2. La Tana di Croc (Batman: Arkham Asylum)
La serie Arkham è sicuramente riuscita a stipare una valanga di generi nel suo mondo prevalentemente picchiaduro. Un frammento di horror, d’altra parte — quello sì che era qualcosa che nessuno di noi si aspettava davvero. Eppure, perché mai la tana di Killer Croc era così dannatamente spaventosa? Perché ci siamo improvvisamente ritrovati ad essere un agnello in fila per il macello piuttosto che un Cavaliere Oscuro in mezzo a un branco di detenuti? È semplicemente spuntato dal nulla, giusto? Dover raccogliere spore in una fogna che per caso rinchiude un noto psicopatico è una cosa. Ma dover camminare in punta di piedi su assi traballanti mentre si naviga in un intero labirinto, d’altra parte, è pura agonia. Sono venti minuti terrificanti che ti perseguiteranno per un tempo seriamente lungo.

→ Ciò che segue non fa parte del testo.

Lemma after_call_keeps (self : SynchronizedProperties) (c : Call) :
  (∀ k d, _properties self !! k = Some d →
          _properties (after_call self c) !! k = Some d)
  ∧ (∀ names, _unhandled_bpy_data_collection_names self = Some names →
              _unhandled_bpy_data_collection_names (after_call self c) = Some names).
Proof.
  destruct c as [p t| |filter_set]; simpl.
  - destruct (properties self p t) as [w [e|[items self']]] eqn:Hrun; [done|].
    apply properties_keeps in Hrun as [Hentries Hmemo].
    split; [done|]. intros names. by rewrite Hmemo.
  - destruct (unhandled_bpy_data_collection_names self)
      as [w [e|[names' self']]] eqn:Hrun; [done|].
    apply unhandled_inv in Hrun
      as [(_ & _ & ->)|(Hnone & items & self1 & Hrun & _ & ->)]; [done|].
    apply properties_keeps in Hrun as [Hentries _]. simpl.
    split; [done|]. intros names. by rewrite Hnone.
  - done.
Qed.

Lemma after_calls_keeps (self : SynchronizedProperties) (calls : list Call) :
  (∀ k d, _properties self !! k = Some d →
          _properties (after_calls self calls) !! k = Some d)
  ∧ (∀ names, _unhandled_bpy_data_collection_names self = Some names →
              _unhandled_bpy_data_collection_names (after_calls self calls)
              = Some names).
Proof.
  unfold after_calls. revert self.
  induction calls as [|c calls IH]; intros self; [done|]. simpl.
  destruct (IH (after_call self c)) as [IHe IHm].
  destruct (after_call_keeps self c) as [He Hm]. split.
  - intros k d Hk. by apply IHe, He.
  - intros names Hn. by apply IHm, Hm.
Qed.

(** C6: a call of [properties] for a type that ends well leaves the
    mapping it returns in the cache; when the type was not cached, the
    mapping is the one built from the evaluation of the filter stack. From
    then on, whatever calls the instance receives and whatever layers the
    shared stack is given, the entry stays as it is, and every call for a
    type or a property with the same underlying [bl_rna] returns it,
    logging nothing and changing nothing: no filter runs again. *)
Theorem properties_memoized (self : SynchronizedProperties) (t : BlRna)
    w items self1 :
  properties self None (Some t) = (w, inr (items, self1)) →
  (_properties self !! rna_key t = None →
     ∃ filtered,
       FilterStack_apply (_filter_stack self) t (rna_properties t) = (w, inr filtered)
       ∧ items = dict_of_properties filtered)
  ∧ _properties self1 !! rna_key t = Some items
  ∧ ∀ calls,
      let self2 := after_calls self1 calls in
      _properties self2 !! rna_key t = Some items
      ∧ (∀ t', rna_key t' = rna_key t →
           properties self2 None (Some t') = ([], inr (items, self2)))
      ∧ (∀ p, rna_key (bl_rna p) = rna_key t →
           properties self2 (Some p) None = ([], inr (items, self2))).
Proof.
  simpl. unfold bl_rna_of. intros Hrun.
  assert (Hcached : _properties self1 !! rna_key t = Some items).
  { apply properties_for_inv in Hrun
      as [(Hhit & _ & ->)|(_ & filtered & _ & _ & ->)]; [done|].
    simpl. apply lookup_insert_eq. }
  split; [|split; [done|]].
  - intros Hmiss. apply properties_for_inv in Hrun
      as [(Hhit & _ & _)|(_ & filtered & Heval & -> & _)]; [congruence|].
    by exists filtered.
  - intros calls.
    destruct (after_calls_keeps self1 calls) as [Hkeep _].
    apply Hkeep in Hcached. split; [done|]. split.
    + intros t' Hkey. apply properties_for_hit. by rewrite Hkey.
    + intros p Hkey. apply properties_for_hit. by rewrite Hkey.
Qed.

(** C7: when nothing is memoized yet and [properties] for [T.BlendData]
    ends well, [unhandled_bpy_data_collection_names] returns and memoizes
    the keys of [collection_name_to_type] that are not among the names
    [properties] returned, each once; every later call returns the
    memoized list, logging nothing and changing nothing. *)
Theorem unhandled_names_memoized (self : SynchronizedProperties) w items self1 :
  _unhandled_bpy_data_collection_names self = None →
  properties self None (Some BlendData) = (w, inr (items, self1)) →
  ∃ names,
    let self' := {| _properties := _properties self1;
                    _filter_stack := _filter_stack self1;
                    _unhandled_bpy_data_collection_names := Some names |} in
    unhandled_bpy_data_collection_names self = (w, inr (names, self'))
    ∧ NoDup names
    ∧ list_to_set names
      =@{gset string} dom collection_name_to_type ∖ list_to_set items.*1
    ∧ ∀ calls,
        unhandled_bpy_data_collection_names (after_calls self' calls)
        = ([], inr (names, after_calls self' calls)).
Proof.
  intros Hnone Hrun.
  exists (elements (dom collection_name_to_type ∖ (list_to_set items.*1 : gset string))).
  simpl. split; [|split; [apply NoDup_elements|split]].
  - unfold unhandled_bpy_data_collection_names. rewrite Hnone.
    erewrite Run_bind_ok; [|done..]. by rewrite app_nil_r.
  - apply list_to_set_elements_L.
  - intros calls.
    match goal with |- context [after_calls ?s calls] => set (self' := s) end.
    destruct (after_calls_keeps self' calls) as [_ Hmemo].
    unfold unhandled_bpy_data_collection_names at 1.
    by rewrite (Hmemo _ eq_refl).
Qed.

End Facts.

(** ** Concrete evaluations on the small host *)

Section Concrete.
Import Example.
#[local] Existing Instance host.

Lemma NameFilterIn_NameFilterOut_intersection_abcd :
  ∃ w, FilterStack_apply abc_stack Object abcd
       = (w, inr [string_prop "a"; string_prop "c"]).
Proof.
  destruct (NameFilterIn_NameFilterOut_intersection abc_stack Object abcd "a" "b" "c")
    as (w & out & Hrun & Hout & _).
  - done.
  - done.
  - apply (bool_decide_unpack _). by vm_compute.
  - apply (bool_decide_unpack _). by vm_compute.
  - vm_compute. reflexivity.
  - exists w. rewrite Hrun, Hout. by vm_compute.
Defined.

(** A collection attribute with no struct attached is dropped although no
    element type of it is among the target types. *)
Lemma CollectionFilterOut_drops_bare_collection :
  let p := bare_collection_prop "items" in
  is_collection p
  ∧ CollectionFilterOut_apply [Camera] [p] = []
  ∧ ¬ ∃ s, srna p = Some s ∧ one_of s [Camera].
Proof.
  split; [done|]. split; [by vm_compute|].
  by intros (s & [=] & _).
Qed.

(** Called with no argument, [properties] returns instead of raising. *)
Lemma properties_without_type_returns :
  properties safe_properties None None = ([], inr ([], safe_properties))
  ∧ ¬ raises (properties safe_properties None None).
Proof. split; [done|]. by intros [e [=]]. Qed.

(** Applying a [FuncFilterOut] does not return the list. *)
Lemma FuncFilterOut_apply_not_identity :
  Filter_apply FuncFilterOut abcd
  = ([], inl (AttributeError "'FuncFilterOut' object has no attribute 'apply'"))
  ∧ FilterStack_apply (FilterStack_append [] func_layer) Object abcd
    = ([], inl (AttributeError "'FuncFilterOut' object has no attribute 'apply'"))
  ∧ ¬ ∃ w, Filter_apply FuncFilterOut abcd = (w, inr abcd).
Proof.
  split; [done|]. split; [by vm_compute|]. by intros [w [=]].
Qed.

Lemma FuncFilterOut_has_no_apply_Object :
  ∃ w, FilterStack_apply (FilterStack_append safe_filter func_layer)
         Object object_properties
       = (w, inl (AttributeError "'FuncFilterOut' object has no attribute 'apply'")).
Proof.
  apply (FuncFilterOut_has_no_apply
           (FilterStack_append safe_filter func_layer) Object object_properties).
  vm_compute. repeat first [apply list_elem_of_here | apply list_elem_of_further].
Defined.

Lemma properties_memoized_Object :
  ∃ w items self1,
    properties safe_properties None (Some Object) = (w, inr (items, self1))
    ∧ fst <$> items = ["name"; "data"]
    ∧ let self2 :=
        after_calls self1 [ CallAppend func_layer; CallUnhandled;
                            CallProperties None (Some Camera) ] in
      properties self2 None (Some Object) = ([], inr (items, self2)).
Proof.
  edestruct (properties_memoized safe_properties Object) as (_ & _ & Hlater).
  { vm_compute. reflexivity. }
  eexists _, _, _. split; [vm_compute; reflexivity|]. split; [done|].
  intros self2. by apply Hlater.
Defined.

Lemma unhandled_names_memoized_brushes :
  ∃ w self',
    unhandled_bpy_data_collection_names safe_properties
    = (w, inr (["brushes"], self'))
    ∧ unhandled_bpy_data_collection_names
        (after_calls self' [ CallAppend func_layer; CallUnhandled ])
      = ([], inr (["brushes"], after_calls self' [ CallAppend func_layer; CallUnhandled ])).
Proof.
  edestruct (unhandled_names_memoized safe_properties)
    as (names & Hrun & _ & _ & Hlater).
  { done. }
  { vm_compute. reflexivity. }
  assert (names = ["brushes"]) as ->.
  { vm_compute in Hrun. by injection Hrun as _ <-. }
  eexists _, _. split; [exact Hrun|]. apply Hlater.
Defined.

End Concrete.

(** ** Further properties of the filters *)

Section FilterFacts.
Context `{!Host}.
#[local] Existing Instance unknown_warning_inj.

Lemma filter_none {A} (P : A → Prop) `{!∀ x, Decision (P x)} (l : list A) :
  (∀ x, ¬ P x) → filter P l = [].
Proof.
  intros HP. induction l as [|x l IH]; [done|].
  by rewrite filter_cons_False.
Qed.

Lemma filter_bool_partition {A} (f : A → bool) (l : list A) :
  filter (λ x, f x) l ++ filter (λ x, negb (f x)) l ≡ₚ l.
Proof.
  rewrite <-(filter_app_complement (λ x, f x) l) at 3.
  apply Permutation_app_head. apply reflexive_eq, list_filter_iff.
  intros x. apply negb_True.
Qed.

È anche qualcosa che vorrai affrontare come un pipistrello uscito dall’inferno se mai pianificherai di preparare l’antidoto richiesto e far progredire la storia. Senza voler fare giochi di parole.
1. “Jigsaw?” (Heavy Rain)
Ora, non sono del tutto sicuro di come sia passato dal disegnare progetti per un cliente nella mia casa suburbana al tagliare un mignolo con un paio di forbici in un complesso di appartamenti abbandonato, ma ehi oh — Heavy Rain in qualche modo è riuscito a legare le due cose. E ragazzi, che esperienza surreale è stata tutta. Un po’ come assistere a uno dei giochi di Jigsaw di persona — prendere parte al compito raccapricciante dell’Assassino degli Origami sapeva un po’ di orrore shock copia e incolla. Eppure, non potevamo fare a meno di amarlo nel modo più strano. Heavy Rain aveva un’abbondanza di momenti da mangiarsi le unghie, certo. Voglio dire, come potrei dimenticare di dover strisciare attraverso vetri rotti, o di dovermi deformare in forme sottili per bypassare tralicci sotto tensione e cose del genere? Ripensandoci, era tutto piuttosto barbaro. Ma niente è stato paragonabile alla separazione del mignolo. Insieme a ondate di urla, musica inquietante e un dannato timer a conto alla rovescia — tutto ha contribuito a creare un’esperienza orribile. Un’esperienza che, francamente, non intendo rivisitare tanto presto. Quindi, qual è la tua opinione? Ci sono missioni da mangiarsi le unghie che avremmo dovuto mettere nella nostra lista? Fatecelo sapere sui nostri social qui.